После окончания детсада и поступления в городскую школу жизнь его превратилась в настоящий ад. Девочек теперь рядом не было, пацаны общаться с ним брезговали и в игры не принимали. Всех одноклассников записали теперь в какую-нибудь из Агел, большинство на первый курс, а одного обладателя красных трусов — даже на второй. Хаслу тоже хотели, но он закатил такую истерику, что родители отступились, дескать, пускай еще подрастет. В школе, конечно, проведали, что он никуда не записан, и теперь мальчик окончательно стал для сверстников белой вороной и даже хуже того — грушей для битья! На уроках было еще ничего, но на переменах бедному Хасле приходилось забиваться в угол, чтобы хоть сзади не подошли и молить всех богов, чтобы его не заметили. Но, конечно, и замечали, и вытаскивали, и мутузили чуть не всем классом, и вообще издевались по-всякому. Бедный мальчик даже боялся зайти в туалет, чтобы головой в толчке не искупали. Учитель Хаслы прекратить всю эту вакханалию не мог, хоть и отправлял регулярно заводил на порку. Расписавшись в своем бессилии, он вызвал в школу родителей Хаслы и предложил им перевести мальчика в женскую школу, пока здесь его окончательно не затравили. Отец Хаслы был сперва решительно против и даже впервые в жизни жестоко выпорол сына за бабское поведение. Хасла вопил на весь дом, но возвращаться в прежнюю школу категорически отказывался. Отчаявшись заставить отпрыска вести себя по-мужски, отец плюнул и заявил, что он горько разочарован, он-то думал, что у него есть и сын, и дочь, а оказывается, они обе девчонки. Таким образом, судьба Хаслы была решена, и со второго полугодия его перевели в соседнюю женскую школу.

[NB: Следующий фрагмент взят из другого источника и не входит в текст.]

(** * DER-VET sizing: a shallow embedding of the sizing and scenario code

    Embedded source files:
    - [MicrogridDER/ESSSizing.py]       (module [ESSSizing])
    - [TechnologiesDER/DieselSizing.py] (module [DieselSizing])
    - [MicrogridScenario.py]            (module [MicrogridScenario])
    - [dervet/MicrogridResult.py]       (module [MicrogridResult])

    Python numbers are modelled by exact rationals ([Qc]).  The [/] of two
    Python numbers raises [ZeroDivisionError] on a zero divisor; when an
    operand is the NumPy array that a solved CVXPY object gives as its
    [.value], the division is NumPy's and leaves an infinity or
    not-a-number instead.  Python objects with identity (CVXPY variables)
    carry the identifier that CVXPY hands out when the object is created. *)

From Stdlib Require Import Ascii QArith Qcanon Qround.
From stdpp Require Import numbers strings pretty list sorting gmap.

Local Open Scope string_scope.
Local Open Scope Qc_scope.

(** ** Python results: a returned value or an exception that escapes *)

Inductive exn : Type :=
  | AttributeError
  | ZeroDivisionError
  | TypeError.

Inductive outcome (A : Type) : Type :=
  | Return (a : A)
  | Raise (e : exn).
Arguments Return {A} a.
Arguments Raise {A} e.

На новом месте Хасле тоже сперва приходилось непросто. Здесь надо было забыть о своем мужском достоинстве и привыкать вести себя как девчонка. На всю школу был только один мужской туалет, для учителей и гостей заведения, учеников туда, естественно, не пускали. Пришлось ходить в девчачий и учиться писать сидя. Слава богам, он был не единственным мальчиком в школе, к таким здесь уже привыкли и совершенно не стеснялись, правда, и за мальчиков их не считали. Такие же, мол, девчонки, только ходят в брюках. Хаслис научился откликаться на имя Хасла, говорить о себе исключительно в женском роде, не стесняться в раздевалке перед спортивными занятиями, варить суп, шить и штопать не хуже настоящих девчонок. В постижении школьных премудростей он одноклассницам ничуть не уступал, букой не был, и они его обществом не манкировали, принимали в свою компанию, правда, не как мальчика, а как еще одну подружку.
Если в школе ему прижиться удалось, то на улице дела обстояли куда хуже. Каждый встречный пацан норовил прицепиться, и, чтобы не побили ненароком, пришлось заплетать волосы в косу. Руками трогать перестали, но зато оскорбительных насмешек Хасле теперь пришлось выслушивать еще больше. Приходилось терпеть их, сжав зубы, ведь этим крикунам только дай повод пустить в ход кулаки! Ни к одному мальчику, если не считать своих товарищей по несчастью, он теперь подойти просто не осмеливался.